By William Smith
Burlington Vintage & Co., owner Chelsea Stevens knows the difference between shopping and browsing.
She sees that difference in her customers’ faces. Relaxed smiles and kind words that spill from their lips. They aren’t just there to look at the antique merchandise.
As Stevens put it, they want to be with their people.
“If you want to feel what it felt like decades ago, before the Internet, shopping small brings you back there. It’s just people again, you know — the best parts of people. We don’t argue in real life like we do online,” she said.
Stevens loves people more than the various “antiques” that decorate her shop. She uses the word “antique” loosely. These days, old-fashioned stereos and record players fit the bill. The word “vintage” covers a broader swath of nostalgia — anything 20 years old or older.
“So you get people that come in here, and they find their yearbooks, and that’s always really funny. Because they’re like, ‘Oh, my gosh, I’m in a shop, and my yearbook is here,’ ” Stevens said.
Most of the items in the shop — the ones that need it — are refurbished by Stevens. She has four sons who help run a train museum in the downstairs portion of the building. Most items come from local sellers, but Stevens and her family like to stock up at auctions and estate sales.

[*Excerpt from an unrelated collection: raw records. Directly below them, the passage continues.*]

(** What the loop adds, from a text that already reads as [m]. *)
Lemma add_groups_ok (L B : Groups) base gs out out' m :
  add_groups L B out gs = Ok out' → records_ok B (lines base) → no_cr base → NoDup gs →
  no_cr out → records out = Ok m → (∀ g, g ∈ gs → m !! g = L !! g) →
  ∃ m', records out' = Ok m' ∧ m ⊆ m' ∧ starts_with out out' = true ∧ (∀ g, g ∈ gs → is_Some (m' !! g)) ∧
    ∀ g e, m' !! g = Some e → m !! g = Some e ∨
      (g ∈ gs ∧ B !! g = Some e ∧ ∀ n e', L !! n = Some e' → fst e' ≠ fst e).
Proof.
  intros E HB Hbase Hnd. revert out m E. induction Hnd as [|g gs Hg Hnd IH]; intros out m E Ho Hm HL; cbn in E.
  { injection E as <-. exists m. split_and!; [done|done|apply starts_with_true; exists EmptyString; by rewrite append_nil_r|set_solver|auto]. }
  unfold add_group in E. destruct (L !! g) as [e0|] eqn:Eg; cbn in E.
  { destruct (IH out m E Ho Hm) as (m' & H1 & H2 & H3 & H4 & H5); [set_solver|]. exists m'. split_and!; [done..| |].
    - intros n [->|Hn]%elem_of_cons; [|auto]. exists e0. eapply lookup_weaken; [|exact H2]. rewrite HL; [done|by left].
    - intros n e Hn. destruct (H5 n e Hn) as [?|(? & ?)]; [by left|right]. split; [by right|done]. }
  destruct (B !! g) as [[gid record]|] eqn:EB; [|done]. cbn in E. destruct (existsb _ _) eqn:Hex; [done|]. cbn in E.
  destruct (HB g _ EB) as [Hrec Hin]. destruct (lines_plain _ _ Hbase Hin) as [P1 P2].
  assert (m !! g = None) as Hmg by (rewrite HL; [done|by left]).
  destruct (IH (push_record out record) (<[g := (gid, record)]> m) E) as (m' & H1 & H2 & H3 & H4 & H5).
  { by apply push_no_cr. }
  { unfold records. rewrite lines_push, group_records_app by done. unfold records in Hm. rewrite Hm. cbn [rbind].
    exact (group_record_push m g (gid, record) Hrec Hmg). }
  { intros n Hn. rewrite lookup_insert_ne by set_solver. apply HL. by right. }
  assert (m !! g = None → m ⊆ m') as Hsub by (intros; etrans; [by apply insert_subseteq|exact H2]).
  exists m'. split_and!; [done|auto| | |].
  - apply starts_with_true in H3 as [r ->]. pose proof (push_prefix out record) as Hp.
    apply starts_with_true in Hp as [q Hq]. apply starts_with_true. exists (q +:+ r). by rewrite Hq, append_assoc.
  - intros n [->|Hn]%elem_of_cons; [|auto]. eexists. eapply lookup_weaken; [|exact H2]. apply lookup_insert_eq.
  - intros n e Hn. destruct (H5 n e Hn) as [Hm'|(? & ?)]; [|right; split; [by right|done]].
    apply lookup_insert_Some in Hm' as [[<- <-]|[_ ?]]; [|by left]. right. split_and!; [by left|done|].
    intros k e' Hk Heq. assert (existsb (λ e, negb (String.eqb (fst e) g) && (fst (snd e) =? gid)) (map_to_list L) = true); [|congruence].
    apply existsb_exists. exists (k, e'). split; [by apply list_elem_of_In, elem_of_map_to_list|]. cbn.
    apply andb_true_iff. split; [|by apply Z.eqb_eq]. apply negb_true_iff, String.eqb_neq. intros ->. congruence.
Qed.

Lemma add_groups_skip L B out gs : (∀ g, g ∈ gs → is_Some (L !! g)) → add_groups L B out gs = Ok out.
Proof.
  induction gs as [|g gs IH]; cbn; [done|]. intros Hg. unfold add_group.
  destruct (Hg g) as [e ->]; [by left|]. cbn. apply IH. set_solver.
Qed.

(** ** Existing accounts *)

(** The account of this name is the one [apply] would have created. *)
Definition adoptable (username passwd groups : string) : Prop :=
  (∃ fields, passwd_entry username passwd = Some fields ∧ fields !! 6%nat = Some EXPECTED_SHELL) ∧
  ∀ group, group ∈ EXPECTED_GROUPS → ∃ line, line ∈ lines groups ∧ is_member username group line = true.

Lemma check_shell_Ok username passwd :
  check_shell username passwd = Ok tt → ∃ fields, passwd_entry username passwd = Some fields ∧ fields !! 6%nat = Some EXPECTED_SHELL.
Proof.
  unfold check_shell. intros E. res_inv. destruct (String.eqb_spec (unwrap_or (x !! 6%nat) EmptyString) EXPECTED_SHELL) as [Hs|]; [|done].
  exists x. split; [done|]. destruct (x !! 6%nat); [cbn in Hs; by subst|done].
Qed.

Lemma check_groups_Ok username groups l :
  check_groups username groups l = Ok tt → ∀ group, group ∈ l → ∃ line, line ∈ lines groups ∧ is_member username group line = true.
Proof.
  induction l as [|g l IH]; cbn; [set_solver|]. destruct (existsb _ _) eqn:Hex; [|done]. cbn. intros E group.
  apply existsb_exists in Hex as (line & Hl%list_elem_of_In & Hm). intros [->|]%elem_of_cons; [by exists line|by apply IH].
Qed.

(** Steps that read but do not write. *)
Definition pure_step {A} (c : Account A) : Prop := ∀ s, ∃ r, c s = (r, s, []).
Lemma pure_of_result {A} (r : result A) : pure_step (of_result r).
Proof. intros s. destruct r; by eexists. Qed.
Lemma pure_live : pure_step live.
Proof. intros s. by eexists. Qed.
Lemma pure_bind {A B} (c : Account A) (k : A → Account B) : pure_step c → (∀ a, pure_step (k a)) → pure_step (log_bind c k).
Proof.
  intros Hc Hk s. unfold log_bind. destruct (Hc s) as [[a|e] ->]; [|by eexists]. destruct (Hk a s) as [r ->]. by eexists.
Qed.
Lemma pure_read fault site label path : pure_step (read_labelled fault site label path).
Proof. apply pure_bind; [apply pure_live|]. intros ?. apply pure_of_result. Qed.
Lemma pure_ret {A} (a : A) : pure_step (log_ret a).
Proof. intros s. by eexists. Qed.
#[local] Hint Resolve pure_of_result pure_live pure_bind pure_read pure_ret : core.

Lemma pure_exists fault passwd username : pure_step (target_user_exists fault passwd username).
Proof. apply pure_bind; auto. Qed.
Lemma pure_verify fault etc username : pure_step (verify_matching_properties fault etc username).
Proof. apply pure_bind; [auto|]. intros ?. apply pure_bind; [auto|]. intros ?. apply pure_bind; auto. Qed.

Lemma read_labelled_done fault site label path s a s' l :
  read_labelled fault site label path s = (inl a, s', l) → read_file s path = Some a.
Proof.
  unfold read_labelled, log_bind, live, read_to_string. destruct (fault site), (read_file s path); cbn; try done. by intros [= <- <- <-].
Qed.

“My 16-year-old, he just gets filthy digging through all that stuff at sales,” Stevens said.
Stevens was just like him at her age. She grew up in Argyle – a small Lee County town about 45 minutes outside of Burlington – and moved to Burlington at the age of 12. That’s when she started attending Notre Dame and met her future husband there.
“We started dating my senior year of high school,” she said.

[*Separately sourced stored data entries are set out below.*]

(** [from_value::<BootHealthState>] after [quarantined] has been removed, with
    the quarantine of the loop and the negative tallies dropped. *)
Definition decode_state (quarantined : gmap string QuarantineRecord) (m : gmap string json) : option BootHealthState :=
  current ← serde_field m "current_digest" as_str EmptyString;
  last_healthy ← serde_field m "last_healthy_digest" as_str EmptyString;
  pending ← serde_field m "pending_digest" as_str EmptyString;
  status ← serde_field m "status" as_str "unknown";
  failures ← serde_field m "failures" as_i64 0;
  boot_id ← serde_field m "last_failure_boot_id" as_str EmptyString;
  reason ← serde_field m "last_reason" as_str EmptyString;
  recovered ← serde_field m "last_recovered_digest" as_str EmptyString;
  recovery_at ← serde_field m "last_recovery_at" as_i64 0;
  ring ← serde_field m "rollout_ring" as_str "follow-image";
  updated_at ← serde_field m "updated_at" as_i64 0;
  tallies ← serde_field m "failures_by_digest" decode_tallies ∅;
  attempted_for ← serde_field m "rollback_attempted_for" as_str EmptyString;
  rollback_error ← serde_field m "last_rollback_error" as_str EmptyString;
  rollback_at ← serde_field m "last_rollback_at" as_i64 0;
  Some {| bh_current_digest := current; bh_last_healthy_digest := last_healthy; bh_pending_digest := pending;
          bh_status := status; bh_failures := failures; bh_last_failure_boot_id := boot_id; bh_last_reason := reason;
          bh_last_recovered_digest := recovered; bh_last_recovery_at := recovery_at; bh_rollout_ring := ring;
          bh_updated_at := updated_at; bh_quarantined := quarantined;
          bh_failures_by_digest := filter (λ e, 0 <= e.2) tallies;
          bh_rollback_attempted_for := attempted_for; bh_last_rollback_error := rollback_error;
          bh_last_rollback_at := rollback_at |}.

Definition state_from_value (value : json) : BootHealthState :=
  match value with
  | JObject m =>
      let schema_version := match m !! "schema_version" with
                            | None => SCHEMA_VERSION
                            | Some v => unwrap_or (as_u64 v) 0
                            end in
      if negb (schema_version =? SCHEMA_VERSION) then default_state
      else
        let quarantined := match m !! "quarantined" with
                           | Some (JObject raw) => map_imap quarantine_entry raw
                           | _ => ∅
                           end in
        unwrap_or (decode_state quarantined (delete "quarantined" m)) default_state
  | _ => default_state
  end.

Definition state_from_json `{JsonCodec} (text : string) : BootHealthState :=
  match json_decode text with
  | Ok value => state_from_value value
  | Err _ => default_state
  end.

(** * Properties of the transitions *)

(** What [invariants] checks. *)
Record bh_ok (s : BootHealthState) : Prop := {
  ok_failures : 0 <= bh_failures s;
  ok_healthy : bh_status s = "healthy" → bh_last_healthy_digest s ≠ EmptyString;
  ok_quarantined d r : bh_quarantined s !! d = Some r → DEFAULT_FAILURE_THRESHOLD <= qr_failures r ∧ qr_digest r = d;
  ok_tallies d n : bh_failures_by_digest s !! d = Some n → 0 <= n;
}.

Lemma flat_map_nil {A B} (f : A → list B) l : flat_map f l = [] ↔ ∀ x, x ∈ l → f x = [].
Proof.
  induction l as [|a l IH]; cbn; [split; [intros _ x Hx; by apply elem_of_nil in Hx|done]|].
  rewrite app_nil, IH. setoid_rewrite elem_of_cons. naive_solver.
Qed.

Lemma quarantine_errors_nil d r :
  quarantine_errors (d, r) = [] ↔ DEFAULT_FAILURE_THRESHOLD <= qr_failures r ∧ qr_digest r = d.
Proof.
  unfold quarantine_errors. rewrite app_nil.
  destruct (Z.ltb_spec (qr_failures r) DEFAULT_FAILURE_THRESHOLD), (String.eqb_spec d (qr_digest r)); naive_solver lia.
Qed.

Lemma invariants_nil s : invariants s = [] ↔ bh_ok s.
Proof.
  unfold invariants. rewrite !app_nil, !flat_map_nil. split.
  - intros (H1 & H2 & H3 & H4). split.
    + destruct (Z.ltb_spec (bh_failures s) 0); [done|lia].
    + intros E He. rewrite E, He in H2. done.
    + intros d r Hd. apply quarantine_errors_nil, H3. by apply elem_of_map_to_list.
    + intros d n Hd. specialize (H4 (d, n)). rewrite elem_of_map_to_list in H4. specialize (H4 Hd). cbn in H4.
      destruct (Z.ltb_spec n 0); [done|lia].
  - intros [H1 H2 H3 H4]. split_and!.
    + destruct (Z.ltb_spec (bh_failures s) 0); [lia|done].
    + destruct (String.eqb_spec (bh_status s) "healthy") as [E|]; [|done].
      destruct (is_empty (bh_last_healthy_digest s)) eqn:He; [|done]. apply is_empty_true in He. by destruct (H2 E).
    + intros [d r] Hd%elem_of_map_to_list. by apply quarantine_errors_nil, H3.
    + intros [d n] Hd%elem_of_map_to_list. apply H4 in Hd. cbn. destruct (Z.ltb_spec n 0); [lia|done].
Qed.

Lemma wrap_i64_small x : is_i64 x → wrap_i64 x = x.
Proof. unfold is_i64, i64_min, i64_max, wrap_i64. intros. rewrite Z.mod_small; lia. Qed.

Lemma wrap_i64_range x : is_i64 (wrap_i64 x).
Proof. unfold is_i64, i64_min, i64_max, wrap_i64. pose proof (Z.mod_pos_bound (x + 2 ^ 63) (2 ^ 64)). lia. Qed.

Chelsea’s mother and local business owner, Becky Anderson, also has a passion for rehabilitation and led a capital campaign to restore the once-defunct Capitol Theater.
“When we first moved here, my mom bought a super dilapidated house. She refinished the whole house and made it beautiful. So it was kind of in my upbringing — taking the things that other people didn’t want and making them desirable again,” Stevens said.
Despite her knack for restoration, Chelsea didn’t consider it a career. She was interested in advertising coming out of high school — an interest that dampened once she started college.
“I didn’t know how good I would be at it if I’m not excited about the product that I’m supposed to advertise. So then I ended up switching to economics because I like numbers and I like business,” she said.
Chelsea held several jobs and was interested in becoming a city planner. She interned for the city, just as current parks and recreation development director Eric Tysland was starting his job for the city.
“I learned a lot,” she said.
As life moved on and Stevens grew her family, she stumbled upon an old hobby — a hobby she could use to turn a buck.
“When my children were little, and I was looking for furniture for their room, I didn’t want to spend hundreds of dollars on a new piece of furniture that was fake wood,” Stevens said. “You could get a solid wood dresser for $5. It might need to be scrubbed, it might need painted, it might need refinished. But I had the time to do that because I could do that with the kids.”
So Stevens started flipping furniture from home and selling it on Facebook. Ironically enough, it was similar to how she operated during the pandemic. She would refurbish a piece for a customer, then have them pick it up on the sidewalk.
Stevens has long been fascinated with Burlington and has applied that focus to her shop. Many of the items have a specific Burlington connection.
The building itself has housed many businesses before, including an upholstery store and the Happy Mutant bike shop.
Stevens just happened to know the owner of the building.
“My mom owns this building, and this space opened up. So she and some friends kind of pushed me into it,” she said.
That was eight years ago. What started as an experiment has become a vital ventricle of downtown Burlington’s beating heart.
Stevens has found her people.
“I feel like small business owners are just an interesting group of people because they put all into what their interest is. I just think that’s fun,” she said.